Marcel Winatschek

It Gets Better

I watched one of the It Gets Better videos not long after it started, after a kid in New Jersey jumped off a bridge. The story was everywhere—he’d been outed online, humiliated, and he saw no way through it. So other gay people, older ones, started filming themselves. Just sitting there saying: I made it out. This part is survivable. It gets better.

The videos became a thing fast. Athletes, celebrities, regular adults—all of them offering the same basic fact: we lived through this, and now we’re here. Not happy all the time, not magically fixed, just alive and on the other side of that particular hell.

What hits when you watch them is how unsentimental they are. No inspirational music, no carefully shot moments. Just someone in front of a phone camera saying: you think this is forever, but it’s not. You think you can’t survive this, but you can. I did.

I think people need to hear that more than we admit. There’s a moment in your life—maybe longer than a moment, maybe years—where you feel completely certain that things will never change, that this trapped feeling is permanent. That you don’t have a future. When you’re in it, you can’t believe other people made it out. But they did. And they’re willing to say so, on camera, to kids they don’t know.

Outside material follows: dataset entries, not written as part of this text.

(** X4. For orders of at least one the layout is the claimed one: [hermpoly]
    returns [(ok+1)*(oz+1)] columns and the entry of row [i] at position
    [jk*(oz+1)+jz] is the product of the entries [jk] and [jz] of the rows
    [hermterms] returns for the two coordinates. *)
Lemma hermpoly_layout (pk pz : Z) (x : matrix) (xk xz : vec) :
  (1 <= pk)%Z -> (1 <= pz)%Z ->
  cols x !! 0%nat = Some xk -> cols x !! 1%nat = Some xz ->
  length xk = nrows x -> length xz = nrows x ->
  exists hk hz P,
    hermterms pk xk = Ok hk /\ hermterms pz xz = Ok hz
    /\ hermpoly (pk, pz) x = Ok P
    /\ nrows P = nrows x
    /\ Z.of_nat (length (cols P)) = ((pk + 1) * (pz + 1))%Z
    /\ forall (i : nat) (jk jz : Z),
         (i < nrows x)%nat -> (0 <= jk <= pk)%Z -> (0 <= jz <= pz)%Z ->
         exists a b, row i hk !! Z.to_nat jk = Some a
                     /\ row i hz !! Z.to_nat jz = Some b
                     /\ row i P !! Z.to_nat (jk * (pz + 1) + jz) = Some (a * b).
Proof.
  intros Hpk Hpz H0 H1 Lk Lz.
  eexists _, _, _. split; [apply hermterms_ok; exact Hpk|].
  split; [apply hermterms_ok; exact Hpz|].
  split; [apply (hermpoly_ok pk pz x xk xz); assumption|].
  split; [reflexivity|].
  split; [simpl; rewrite hermpoly_cols_length; nia|].
  intros i jk jz Hi Hjk Hjz.
  destruct (lookup_lt_is_Some_2 xk i) as [a Ha]; [lia|].
  destruct (lookup_lt_is_Some_2 xz i) as [b Hb]; [lia|].
  exists (hermterm (Z.to_nat jk) a), (hermterm (Z.to_nat jz) b).
  unfold row. simpl cols. rewrite !list_lookup_fmap.
  rewrite !hermterms_cols_lookup by lia.
  rewrite hermpoly_cols_lookup by nia. simpl.
  rewrite !list_lookup_fmap, Ha, Hb. simpl.
  split; [reflexivity|]. split; [reflexivity|].
  rewrite (lookup_product _ _ _ _ _ a b) by assumption. simpl.
  rewrite cell_position by lia.
  rewrite cell_div, cell_mod by lia. reflexivity.
Qed.

(** ** The claim about the shock path *)

(** C10. Two draw sequences of length [T] that agree at the indices
    [1 .. T-1] give the same log-productivity and productivity paths. *)
Theorem shocks_ignore_first_draw (p : params) (d1 d2 : vec) :
  (1 <= T p)%Z ->
  Z.of_nat (length d1) = T p -> Z.of_nat (length d2) = T p ->
  (forall t : nat, (1 <= t)%nat -> (Z.of_nat t < T p)%Z -> d1 !! t = d2 !! t) ->
  exists lnz, simulate_shocks p d1 = Ok (lnz, map exp lnz)
              /\ simulate_shocks p d2 = Ok (lnz, map exp lnz).
Proof.
  intros HT H1 H2 Hagree.
  destruct (simulate_shocks_ok p d1 HT H1) as (lnz & Hl & _).
  exists lnz. split; [exact Hl|].
  rewrite <- Hl. symmetry. apply simulate_shocks_ext; try assumption.
  intros t Ht. destruct (decide (Z.of_nat t < T p)%Z) as [Hlt|Hge].
  - apply Hagree; assumption.
  - rewrite !lookup_ge_None_2 by lia. reflexivity.
Qed.

(** ** The claims about the simulation and the sample *)

(** C6. Under [shapes_ok] the simulation returns a trajectory whose first
    capital is the closed-form steady state and in which, for every period
    [t+1 < T], [lnk[t] = log(k[t])],
    [c[t+1] = exp(-(basis(lnk[t], lnz[t]).psi)/nu)] and
    [k[t+1] = z[t+1]*k[t]^alpha + (1-delta)*k[t] - c[t+1]]. *)
Theorem trajectory_recursion (p : params) (lnz z : vec) (st : state) :
  shapes_ok p lnz z st ->
  exists st', simulate p lnz z st = Ok st'
    /\ k st' !! 0%nat
       = Some (Rpower ((1 - beta p + delta p * beta p) / (alpha p * beta p))
                      (1 / (alpha p - 1)))
    /\ forall t : nat, (Z.of_nat (S t) < T p)%Z ->
         exists kp lz zt d,
           k st' !! t = Some kp /\ lnk st' !! t = Some (ln kp)
           /\ lnz !! t = Some lz /\ z !! S t = Some zt
           /\ basis_dot p (ln kp) lz (psi st) = Ok [d]
           /\ c st' !! S t = Some (exp (- d / nu p))
           /\ k st' !! S t
              = Some (zt * Rpower kp (alpha p) + (1 - delta p) * kp
                      - exp (- d / nu p)).
Proof.
  intros Hs.
  destruct (simulate_ok p lnz z st Hs) as (st' & Hsim & _ & Hpsi & _ & Hk0 & Htr).
  exists st'. split; [exact Hsim|]. split; [exact Hk0|].
  intros t Ht. specialize (Htr t Ht). unfold trajectory_at in Htr.
  rewrite Hpsi in Htr. exact Htr.
Qed.

(** C5. Under [shapes_ok] and [2 <= T1 <= T] the sample has [T - T1] rows;
    row [j] belongs to the period [i = T1 - 1 + j]: its target is
    [beta * c[i+1]^(-nu) * (alpha*z[i+1]*k[i]^(alpha-1) + 1 - delta)] and
    its regressors are the basis at [(lnk[i-1], lnz[i])]. *)
Theorem sample_alignment (p : params) (lnz z : vec) (st : state) :
  shapes_ok p lnz z st -> (2 <= T1 p <= T p)%Z ->
  exists Y X, build_sample p lnz z st = Ok (Y, X)
    /\ Z.of_nat (length Y) = (T p - T1 p)%Z
    /\ Z.of_nat (nrows X) = (T p - T1 p)%Z
    /\ forall j : nat, (Z.of_nat j < T p - T1 p)%Z ->
         let i := (Z.to_nat (T1 p - 1) + j)%nat in
         exists cn zn ki lk lz P,
           c st !! S i = Some cn /\ z !! S i = Some zn /\ k st !! i = Some ki
           /\ lnk st !! (i - 1)%nat = Some lk /\ lnz !! i = Some lz
           /\ Y !! j = Some (beta p * Rpower cn (- nu p)
                             * (alpha p * zn * Rpower ki (alpha p - 1) + 1 - delta p))
           /\ hermpoly (porder_k p, porder_z p) (Matrix 1 [[lk]; [lz]]) = Ok P
           /\ row j X = row 0 P.
Proof.
  intros Hs HT1.
  destruct (build_sample_ok p lnz z st Hs HT1) as (Y & X & Hb & HY & HX & _ & Hrows).
  exists Y, X. split; [exact Hb|]. split; [lia|]. split; [lia|].
  intros j Hj i.
  destruct (Hrows j ltac:(lia))
    as (cn & zn & ki & lk & lz & Hc & Hz & Hk & Hl & Hlz & HYj & Hrow).
  destruct (hermpoly_point p lk lz (shape_pk _ _ _ _ Hs) (shape_pz _ _ _ _ Hs))
    as (P & HP & HP0).
  exists cn, zn, ki, lk, lz, P. repeat (split; [assumption|]).
  rewrite HP0. exact Hrow.
Qed.
(** * Relay scripts for the Jetson GPIO header

    A shallow embedding of [examples/relay_control.py] (the cycle driver)
    and [examples/relay_switch.py] (the one-shot driver).

    Both scripts talk to collaborators that live outside the repository:
    the [Jetson.GPIO] driver, [time.sleep] and [argparse].  Every call to
    the driver and to [time.sleep], and every [print], is recorded as an
    [Event] of the run, in program order.  What the outside world decides
    (whether CTRL+C arrives during a given sleep, whether [time.sleep]
    accepts its argument) is a [World] the run is parameterised by.  The
    [while] loops take fuel, and a run that exhausts it is reported as
    [Unfinished], never as a result.

    Two things are taken for granted: the calls to the GPIO driver do not
    fail, and CTRL+C arrives while the process sleeps (the scripts spend
    their time there). *)

From Stdlib Require Import ZArith List String Ascii Bool Lia Arith.
From Stdlib Require Import Floats.SpecFloat.
Import ListNotations.

Set Implicit Arguments.

(** ** Python values the scripts handle *)

(** A Python number: [argparse] produces floats ([type=float]) and ints
    ([type=int]); the literal defaults [0] and the literal [1] passed to
    [time.sleep] are ints.  Floats are IEEE values, NaN and infinities
    included ([float('nan')] is a legal [--hold-time]). *)
Inductive pynum :=
| PyInt (z : Z)
| PyFloat (f : spec_float).

Definition float_zero : spec_float := S754_zero false.

(** [x > 0], [x == 0] and [x < 0] as Python evaluates them against the int
    literal [0]. *)
Definition py_gt0 (x : pynum) : bool :=
  match x with
  | PyInt z => (0 <? z)%Z
  | PyFloat f => SFltb float_zero f
  end.

Definition py_eq0 (x : pynum) : bool :=
  match x with
  | PyInt z => (z =? 0)%Z
  | PyFloat f => SFeqb f float_zero
  end.

Definition py_lt0 (x : pynum) : bool :=
  match x with
  | PyInt z => (z <? 0)%Z
  | PyFloat f => SFltb f float_zero
  end.

(** Python's [float(s)] and [int(s)], the [type=] converters the parsers
    use; [None] stands for ValueError.  They are the interpreter's, so
    the scripts take them as given. *)
Record Builtins := {
  float : string -> option spec_float;
  int : string -> option Z
}.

The project was specifically about gay teens, and it was a direct response to a specific crisis. But the thing that made it work—that any of it works—is simpler than that. Other people have survived the thing you think will kill you. Not just survived: lived past it, built actual lives, became people you’d want to be. That evidence matters.

The videos are still there, accumulating. I imagine someone new every day is watching one, thinking okay, maybe this really does get better.